On Dec. 6, Liza gave birth, and my wife Mary Sue and I went to the hospital to see the newborn. Looking at a baby is, in fact, looking at a miracle. I looked at his tiny hands and fingernails, and could see him looking about with curious eyes at his new world. As I held the boy, the name Allen Stuart was no longer an abstraction. It was real.

In a way, that’s what historic sites are like. Drayton Hall is tangible and has character. The site has changed and grown over time, and that’s why historic sites are so critical. They convey a power of place. At Drayton Hall, history really did happen here. William Henry Drayton discussed the cause for Independence with his father in this house, and perhaps with his uncle Lt. Governor William Bull, a Loyalist. After South Carolina’s secession, the Draytons thought the war was going to be quick and easy. For the enslaved people, whose ancestors had worked here for over a century, freedom came here,  and their chains were loosened.

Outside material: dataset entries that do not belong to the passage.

(** *** The snippets the indexer visits *)

(** The snippet nodes that [flattenSnippets] reaches, in the order in
    which it reaches them: it descends only into nodes typed
    ['folder'] that have [children]. *)
Fixpoint visited_of (key : string) (value : node) (path : list string)
    {struct value} : list placed :=
  match value with
  | Node.Build type _ _ children =>
      if decide (type = Some "snippet") then [(path, key, value)]
      else if decide (type = Some "folder") then
        match children with
        | Some entries =>
            (fix all (entries : list (string * node)) : list placed :=
               match entries with
               | [] => []
               | (k, v) :: rest => visited_of k v (path ++ [key]) ++ all rest
               end) entries
        | None => []
        end
      else []
  end.

Fixpoint visited (entries : list (string * node)) (path : list string)
  : list placed :=
  match entries with
  | [] => []
  | (key, value) :: rest => visited_of key value path ++ visited rest path
  end.

(** Assigning the entries of a list of placed snippets, one after the
    other. *)
Definition assign_all (l : list placed) (result : obj IndexEntry)
  : obj IndexEntry :=
  fold_left (λ o s, obj_set (index_pair s).1 (index_pair s).2 o) l result.

(** The last element of a list that satisfies a test. *)
Fixpoint find_last {A : Type} (f : A → bool) (l : list A) : option A :=
  match l with
  | [] => None
  | x :: l' =>
      match find_last f l' with
      | Some y => Some y
      | None => if f x then Some x else None
      end
  end.

Definition at_path (p : string) (s : placed) : bool :=
  bool_decide (path_string s = p).

(** No path string of a visited snippet is an array index or
    ["__proto__"]. *)
Definition ordinary_path (s : placed) : bool :=
  negb (bool_decide (path_string s = "__proto__")) &&
  negb (bool_decide (is_Some (array_index (path_string s)))).

(** *** Further example documents *)

(** Two snippets under one path string: the key ["A/B"] and the key
    ["B"] under ["A"], the latter visited last. *)
Definition shadow_entries : list (string * node) :=
  [("A/B", snippet_node "one" "x");
   ("A", folder_node [("B", snippet_node "two" "y")])].

Definition hello_entries : list (string * node) :=
  [("A", folder_node [("Hello", snippet_node "Hello" "x")]);
   ("B", folder_node
           [("C", folder_node
                    [("Hello World", snippet_node "Hello World" "y")])])].

(** ** Menu structure *)

(** The objects pushed by [generateMenuStructure]: a folder item
    [{type: 'folder', label, path, children}] or a snippet item
    [{type: 'snippet', label, path, text, category}]. *)
#[local] Unset Elimination Schemes.
Inductive MenuItem : Type :=
  | MenuFolder (label : string) (path : list string) (children : list MenuItem)
  | MenuSnippet (label : option string) (path : list string)
      (text : option string) (category : string).
#[local] Set Elimination Schemes.

Definition RangeError_stack : string :=
  "RangeError: Maximum call stack size exceeded".

Section MenuLoop.
(** The recursive call [this.generateMenuStructure(obj, path)]. *)
Variable recur :
  option (list (string * node)) → list string → outcome (list MenuItem).

(** The body of the loop of [generateMenuStructure] for one
    [[key, value]] pair. *)
Definition menu_push (key : string) (value : node) (path : list string)
    (menu : list MenuItem) : outcome (list MenuItem) :=
  if decide (Node.type value = Some "folder") then
    children ←! recur (Node.children value) (path ++ [key]);
    Returned (menu ++ [MenuFolder key (path ++ [key]) children])
  else if decide (Node.type value = Some "snippet") then
    Returned (menu ++ [MenuSnippet (Node.name value) (path ++ [key])
                         (Node.text value) (category_of path)])
  else Returned menu.

Fixpoint menu_loop (entries : list (string * node)) (path : list string)
    (menu : list MenuItem) : outcome (list MenuItem) :=
  match entries with
  | [] => Returned menu
  | (key, value) :: rest =>
      menu ←! menu_push key value path menu;
      menu_loop rest path menu
  end.
End MenuLoop.

(** [generateMenuStructure(obj = this.data.snippets, path)].  An [obj]
    that is [undefined] takes the default, also in the recursive call on
    a folder without [children], which thus starts again from the root
    of the document.  [depth] is the number of nested calls that the
    call stack still takes. *)
Fixpoint generateMenuStructure (depth : nat) (this : StrudelSnippetLibrary)
    (obj : option (list (string * node))) (path : list string)
  : outcome (list MenuItem) :=
  match depth with
  | O => Threw RangeError_stack
  | S depth' =>
      let obj := match obj with
                 | Some entries => Some entries
                 | None => snippets (data this)
                 end in
      match obj with
      | Some entries =>
          menu_loop (generateMenuStructure depth' this) entries path []
      | None => Threw "TypeError: Cannot convert undefined or null to object"
      end
  end.

(** The snippet items of a menu, depth first. *)
Fixpoint menu_snippets_of (item : MenuItem) : list MenuItem :=
  match item with
  | MenuFolder _ _ children =>
      (fix all (items : list MenuItem) : list MenuItem :=
         match items with
         | [] => []
         | i :: rest => menu_snippets_of i ++ all rest
         end) children
  | MenuSnippet _ _ _ _ => [item]
  end.

Fixpoint menu_snippets (menu : list MenuItem) : list MenuItem :=
  match menu with
  | [] => []
  | item :: rest => menu_snippets_of item ++ menu_snippets rest
  end.

(** The snippet item that stands for a placed snippet. *)
Definition snippet_item (s : placed) : MenuItem :=
  let '(path, key, value) := s in
  MenuSnippet (Node.name value) (path ++ [key]) (Node.text value)
    (category_of path).
Lemma rel_step_preserves (Q : graph → Prop) fail q data self self' :
  (∀ g rows, Q g → Q (run_query q g rows)) →
  rel_step fail q data self = Ok self' → Q (store self) → Q (store self').
Proof.
  intros Hq. unfold rel_step. destruct data as [|r0 data'].
  { by intros [= <-]. }
  destruct (_batch_execute fail q (r0 :: data') self) as [r|] eqn:E; simpl; [|done].
  intros [= <-]. by apply (batch_execute_preserves Q fail q (r0 :: data') self r).
Qed.

Ltac in_queries := unfold loader_queries; repeat first [by left | right].

(** A property of the store that every query of the loader keeps is kept by
    the load, whatever batches fail. *)
Lemma load_preserves (Q : graph → Prop) fail d self self' :
  (∀ q g rows, q ∈ loader_queries → Q g → Q (run_query q g rows)) →
  load_organized_data fail d self = Ok self' → Q (store self) → Q (store self').
Proof.
  intros Hq. unfold load_organized_data.
  assert (∀ q, q ∈ loader_queries → ∀ g rows, Q g → Q (run_query q g rows)) as Hq'
    by (intros q Hin g rows; by apply Hq).
  destruct (_batch_execute (fail 1) q_modules (modules d) self) as [r1|] eqn:E1;
    cbn [result_bind]; [|done].
  destruct (_batch_execute (fail 2) q_models (models d) r1.1) as [r2|] eqn:E2;
    cbn [result_bind]; [|done].
  destruct (_batch_execute (fail 3) q_views (views d) r2.1) as [r3|] eqn:E3;
    cbn [result_bind]; [|done].
  destruct (result_mapM field_with_json (fields d)) as [fj|]; cbn [result_bind]; [|done].
  destruct (_batch_execute (fail 4) q_fields fj r3.1) as [r4|] eqn:E4;
    cbn [result_bind]; [|done].
  destruct (rel_step (fail 5) _ _ r4.1) as [s5|] eqn:E5; cbn [result_bind]; [|done].
  destruct (rel_step (fail 6) _ _ s5) as [s6|] eqn:E6; cbn [result_bind]; [|done].
  destruct (rel_step (fail 7) _ _ s6) as [s7|] eqn:E7; cbn [result_bind]; [|done].
  destruct (rel_step (fail 8) _ _ s7) as [s8|] eqn:E8; cbn [result_bind]; [|done].
  destruct (rel_step (fail 9) _ _ s8) as [s9|] eqn:E9; cbn [result_bind]; [|done].
  destruct (rel_step (fail 10) _ _ s9) as [s10|] eqn:E10; cbn [result_bind]; [|done].
  destruct (rel_step (fail 11) _ _ s10) as [s11|] eqn:E11; cbn [result_bind]; [|done].
  destruct (rel_step (fail 12) _ _ s11) as [s12|] eqn:E12; cbn [result_bind]; [|done].
  intros E13 H0.
  apply (batch_execute_preserves Q _ _ _ _ _ (Hq' q_modules ltac:(in_queries))) in E1;
    [|done].
  apply (batch_execute_preserves Q _ _ _ _ _ (Hq' q_models ltac:(in_queries))) in E2;
    [|done].
  apply (batch_execute_preserves Q _ _ _ _ _ (Hq' q_views ltac:(in_queries))) in E3;
    [|done].
  apply (batch_execute_preserves Q _ _ _ _ _ (Hq' q_fields ltac:(in_queries))) in E4;
    [|done].
  apply (rel_step_preserves Q _ _ _ _ _ (Hq' q_module_dependencies ltac:(in_queries)))
    in E5; [|done].
  apply (rel_step_preserves Q _ _ _ _ _ (Hq' q_model_module_rels ltac:(in_queries)))
    in E6; [|done].
  apply (rel_step_preserves Q _ _ _ _ _ (Hq' q_model_inheritances ltac:(in_queries)))
    in E7; [|done].
  apply (rel_step_preserves Q _ _ _ _ _ (Hq' q_model_delegations ltac:(in_queries)))
    in E8; [|done].
  apply (rel_step_preserves Q _ _ _ _ _ (Hq' q_field_model_rels ltac:(in_queries)))
    in E9; [|done].
  apply (rel_step_preserves Q _ _ _ _ _ (Hq' q_field_references ltac:(in_queries)))
    in E10; [|done].
  apply (rel_step_preserves Q _ _ _ _ _ (Hq' q_view_module_rels ltac:(in_queries)))
    in E11; [|done].
  apply (rel_step_preserves Q _ _ _ _ _ (Hq' q_view_model_rels ltac:(in_queries)))
    in E12; [|done].
  by apply (rel_step_preserves Q _ _ _ _ _ (Hq' q_view_inheritances ltac:(in_queries)))
    in E13.
Qed.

For Drayton Hall, as history changed, so too were the house and landscape. Yet because of our preservation philosophy, there is always something new to learn about that history. There’s always a new chapter in the story. That’s the power of historic sites; history happened here, and we continue to discover new things about what happened long ago. We are able to not just read about history, but to see where it actually occurred.